§ **TASK DESCRIPTION**
Below are the records; give again exactly the line with "set_img (mkImage (im_mode", the line with "Definition helvetica : string", and each line that lies between them, and nothing besides.

++++++++

(** An image: its mode, its size, the colour it was filled with and the
    text painted on it so far, oldest first (later text lies on top). *)
Record Image : Type := mkImage {
  im_mode : string;
  im_size : Z * Z;
  im_color : string;
  im_texts : list TextOp
}.

(** [Image.new(mode, size, color=...)] *)
Definition Image_new (mode : string) (size : Z * Z) (color : string) : Image :=
  mkImage mode size color [].

(** A node of the file system: a directory, an image file with the format
    it was encoded in and the image it holds, or any other regular file. *)
Inductive Node : Type :=
  | Dir
  | File (format : string) (content : Image)
  | Other.

Definition is_dir (n : Node) : bool :=
  match n with
  | Dir => true
  | _ => false
  end.

Record World : Type := mkWorld {
  fs : gmap string Node;
  stdout : list string
}.

(** What the environment answers to the script. *)
Record Env : Type := mkEnv {
  (** the exception raised by [from PIL import Image, ImageDraw, ImageFont],
      [None] when the import succeeds *)
  import_PIL : option exn;
  (** the exception raised by [ImageFont.truetype(path, size)], if any *)
  truetype_raises : string -> Z -> option exn;
  (** the exception raised by the n-th call of [ImageFont.load_default()]
      (counted from 0), if any *)
  load_default_raises : nat -> option exn;
  (** the box (left, top, right, bottom) of a text set in a font with its
      anchor at the origin *)
  measure : Font -> string -> Z * Z * Z * Z
}.

(** ** Library calls *)

(** [print(line)] *)
Definition print (line : string) : M World unit :=
  fun w => (Ok tt, mkWorld (fs w) (stdout w ++ [line])).

(** [exit(code)] raises [SystemExit]. *)
Definition exit_ {S A} (code : Z) : M S A := raise (SystemExit code).

Definition ImageFont_truetype {S} (E : Env) (font : string) (size : Z) : M S Font :=
  match truetype_raises E font size with
  | None => mret (FreeTypeFont font size 0)
  | Some e => raise e
  end.

Definition ImageFont_load_default {S} (E : Env) (nth : nat) : M S Font :=
  match load_default_raises E nth with
  | None => mret DefaultFont
  | Some e => raise e
  end.

(** [os.makedirs(name, exist_ok=...)] for a name without separator, as the
    script passes: no parent has to be created, and [mkdir] fails with
    [FileExistsError] on an existing path; that error is dropped only when
    [exist_ok] is set and the path is a directory. *)
Definition os_makedirs (name : string) (exist_ok : bool) : M World unit :=
  fun w =>
    match fs w !! name with
    | None => (Ok tt, mkWorld (<[name := Dir]> (fs w)) (stdout w))
    | Some n =>
        if exist_ok && is_dir n then (Ok tt, w) else (Raise FileExistsError, w)
    end.

Fixpoint has_sep (p : string) : bool :=
  match p with
  | EmptyString => false
  | String c r => if Ascii.eqb c "/"%char then true else has_sep r
  end.

(** The part of a relative path before its last separator, empty when it
    has none. *)
Fixpoint dirname (p : string) : string :=
  match p with
  | EmptyString => EmptyString
  | String c r => if has_sep r then String c (dirname r) else EmptyString
  end.

(** Opening [fp] for writing: the file [fp] names must lie in an existing
    directory and must not itself be a directory. *)
Definition open_for_writing (fp : string) (w : World) : option exn :=
  let parent :=
    if String.eqb (dirname fp) "" then Some Dir else fs w !! dirname fp in
  match parent with
  | None => Some FileNotFoundError
  | Some Dir =>
      match fs w !! fp with
      | Some Dir => Some IsADirectoryError
      | _ => None
      end
  | Some _ => Some NotADirectoryError
  end.

(** [img.save(fp, format, quality=...)]: opens [fp] and writes the image in
    the given format, replacing what the file held.  The PNG writer has no
    use for [quality]. *)
Definition Image_save (im : Image) (fp format : string) (quality : Z) : M World unit :=
  fun w =>
    match open_for_writing fp w with
    | Some e => (Raise e, w)
    | None => (Ok tt, mkWorld (<[fp := File format im]> (fs w)) (stdout w))
    end.

(** ** The local variables of [create_dmg_background] *)

(** [None] in a field means the name is not bound yet.  [draw] is a view on
    [img]: what it paints lands in [img]. *)
Record Frame : Type := mkFrame {
  img : option Image;
  font_large : option Value;
  font_small : option Value
}.

Definition new_frame : Frame := mkFrame None None None.

(** A statement of the function body runs on its frame and on the world. *)
Definition in_world {A} (m : M World A) : M (Frame * World) A :=
  fun s =>
    match m (snd s) with
    | (r, w') => (r, (fst s, w'))
    end.

Definition set_img (im : Image) : M (Frame * World) unit :=
  fun s => (Ok tt, (mkFrame (Some im) (font_large (fst s)) (font_small (fst s)), snd s)).

Definition set_font_large (v : Value) : M (Frame * World) unit :=
  fun s => (Ok tt, (mkFrame (img (fst s)) (Some v) (font_small (fst s)), snd s)).

Definition set_font_small (v : Value) : M (Frame * World) unit :=
  fun s => (Ok tt, (mkFrame (img (fst s)) (font_large (fst s)) (Some v), snd s)).

(** Reading a local name; an unbound one raises (UnboundLocalError is a
    NameError). *)
Definition load {A} (name : Frame -> option A) : M (Frame * World) A :=
  fun s =>
    match name (fst s) with
    | Some a => (Ok a, s)
    | None => (Raise NameError, s)
    end.

(** The font a drawing call uses for its [font] argument; given [None],
    the library takes its default font. *)
Definition font_of (v : Value) : Font :=
  match v with
  | PyFont f => f
  | PyNone => DefaultFont
  end.

Definition bbox_left (b : Z * Z * Z * Z) : Z := fst (fst (fst b)).
Definition bbox_right (b : Z * Z * Z * Z) : Z := snd (fst b).

(** [draw.textbbox(xy, text, font=...)] *)
Definition draw_textbbox (E : Env) (xy : Z * Z) (text : string) (font : Value)
    : Z * Z * Z * Z :=
  match measure E (font_of font) text with
  | (l, t, r, b) => (fst xy + l, snd xy + t, fst xy + r, snd xy + b)
  end.

(** [draw.text(xy, text, fill=..., font=...)] *)
Definition draw_text (xy : Z * Z) (text fill : string) (font : Value)
    : M (Frame * World) unit :=
  im ← load img;
  set_img (mkImage (im_mode im) (im_size im) (im_color im)
             (im_texts im ++ [mkTextOp xy text fill (font_of font)])).

(** ** The script *)

Definition helvetica : string := "/System/Library/Fonts/Helvetica.ttc".

(** Lines 23-34: the nested [try]/[except] that binds the two font names. *)
Definition load_fonts (E : Env) : M (Frame * World) unit :=
  try_except
    (f ← ImageFont_truetype E helvetica 24;
     set_font_large (PyFont f);;
     f ← ImageFont_truetype E helvetica 16;
     set_font_small (PyFont f))
    any_exception
    (try_except
       (f ← ImageFont_load_default E 0;
        set_font_large (PyFont f);;
        f ← ImageFont_load_default E 1;
        set_font_small (PyFont f))
       any_exception
       (set_font_large PyNone;;
        set_font_small PyNone)).

Definition text1 : string := "Drag VTSApp to Applications".
Definition text2 : string :=
  "Install VTS by dragging the app to the Applications folder".
Definition output_path : string := "scripts/dmg-background.png".

(** Lines 37-57: [if font_large and font_small:] and the four drawing
    calls.  [a and b] is [a] when [a] is false and [b] otherwise; [//] is
    the floor division, as [Z.div]. *)
Definition add_text (E : Env) (width height : Z) : M (Frame * World) unit :=
  a ← load font_large;
  c ← (if truthy a then load font_small else mret a);
  if truthy c then
    font_large ← load font_large;
    font_small ← load font_small;
    let text1_bbox := draw_textbbox E (0, 0) text1 font_large in
    let text1_width := bbox_right text1_bbox - bbox_left text1_bbox in
    let text1_x := (width - text1_width) / 2 in
    let text1_y := height - 120 in
    draw_text (text1_x + 1, text1_y + 1) text1 "#cccccc" font_large;;
    draw_text (text1_x, text1_y) text1 "#333333" font_large;;
    let text2_bbox := draw_textbbox E (0, 0) text2 font_small in
    let text2_width := bbox_right text2_bbox - bbox_left text2_bbox in
    let text2_x := (width - text2_width) / 2 in
    let text2_y := text1_y + 35 in
    draw_text (text2_x + 1, text2_y + 1) text2 "#dddddd" font_small;;
    draw_text (text2_x, text2_y) text2 "#666666" font_small
  else mret tt.

(** Lines 14-65, on the function's frame. *)
Definition create_dmg_background_body (E : Env) : M (Frame * World) string :=
  let width := 800 in
  let height := 450 in
  set_img (Image_new "RGB" (width, height) "#f5f5f7");;
  (* draw = ImageDraw.Draw(img): the drawing calls below paint on img *)
  load_fonts E;;
  add_text E width height;;
  im ← load img;
  in_world (Image_save im output_path "PNG" 95);;
  in_world (print ("✅ DMG background created: " +:+ output_path));;
  in_world (print ("   Size: " +:+ pretty width +:+ "x" +:+ pretty height +:+ " pixels"));;
  mret output_path.

(** A call of the function: a fresh frame, dropped when the call ends. *)
Definition create_dmg_background (E : Env) : M World string :=
  fun w =>
    match create_dmg_background_body E (new_frame, w) with
    | (r, s') => (r, snd s')
    end.

(** Lines 7-12: the guarded imports. *)
Definition imports (E : Env) : M World unit :=
  try_except
    (match import_PIL E with
     | None => mret tt
     | Some e => raise e
     end)
    is_ImportError
    (print "PIL (Pillow) not found. Install with: pip install Pillow";;
     exit_ 1).

(** The module run as a program: lines 7-12, then the [__main__] block of
    lines 67-73. *)
Definition main (E : Env) : M World unit :=
  imports E;;
  os_makedirs "scripts" true;;
  create_dmg_background E;;
  print (String "010"%char "📦 Background is ready for DMG creation!");;
  print "   The background will show installation instructions and an arrow.".

(** The status the interpreter exits with: 0 when the program ran to its
    end, the argument of [exit] when it was called, 1 when an exception
    reached the top level. *)
Definition exit_status {A} (r : Res A) : Z :=
  match r with
  | Ok _ => 0
  | Raise (SystemExit code) => code
  | Raise _ => 1
  end.

(** ** The fallback policy, as the specification words it *)

(** The three tiers of the font resolution policy. *)
Inductive Tier : Type :=
  | SystemFont
  | LibraryDefault
  | NoFont.

(** First success wins: the named system font when both of its sizes
    load, else the library's default font when both of its loads succeed,
    else no font. *)
Definition font_tier (E : Env) : Tier :=
  match truetype_raises E helvetica 24, truetype_raises E helvetica 16 with
  | None, None => SystemFont
  | _, _ =>
      match load_default_raises E 0%nat, load_default_raises E 1%nat with
      | None, None => LibraryDefault
      | _, _ => NoFont
      end
  end.

(** The primary and the secondary font handle of a tier. *)
Definition tier_fonts (t : Tier) : Value * Value :=
  match t with
  | SystemFont =>
      (PyFont (FreeTypeFont helvetica 24 0), PyFont (FreeTypeFont helvetica 16 0))
  | LibraryDefault => (PyFont DefaultFont, PyFont DefaultFont)
  | NoFont => (PyNone, PyNone)
  end.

++++++++

§ **EXERCISE SOLUTION**
  set_img (mkImage (im_mode im) (im_size im) (im_color im)
             (im_texts im ++ [mkTextOp xy text fill (font_of font)])).

(** ** The script *)

Definition helvetica : string := "/System/Library/Fonts/Helvetica.ttc".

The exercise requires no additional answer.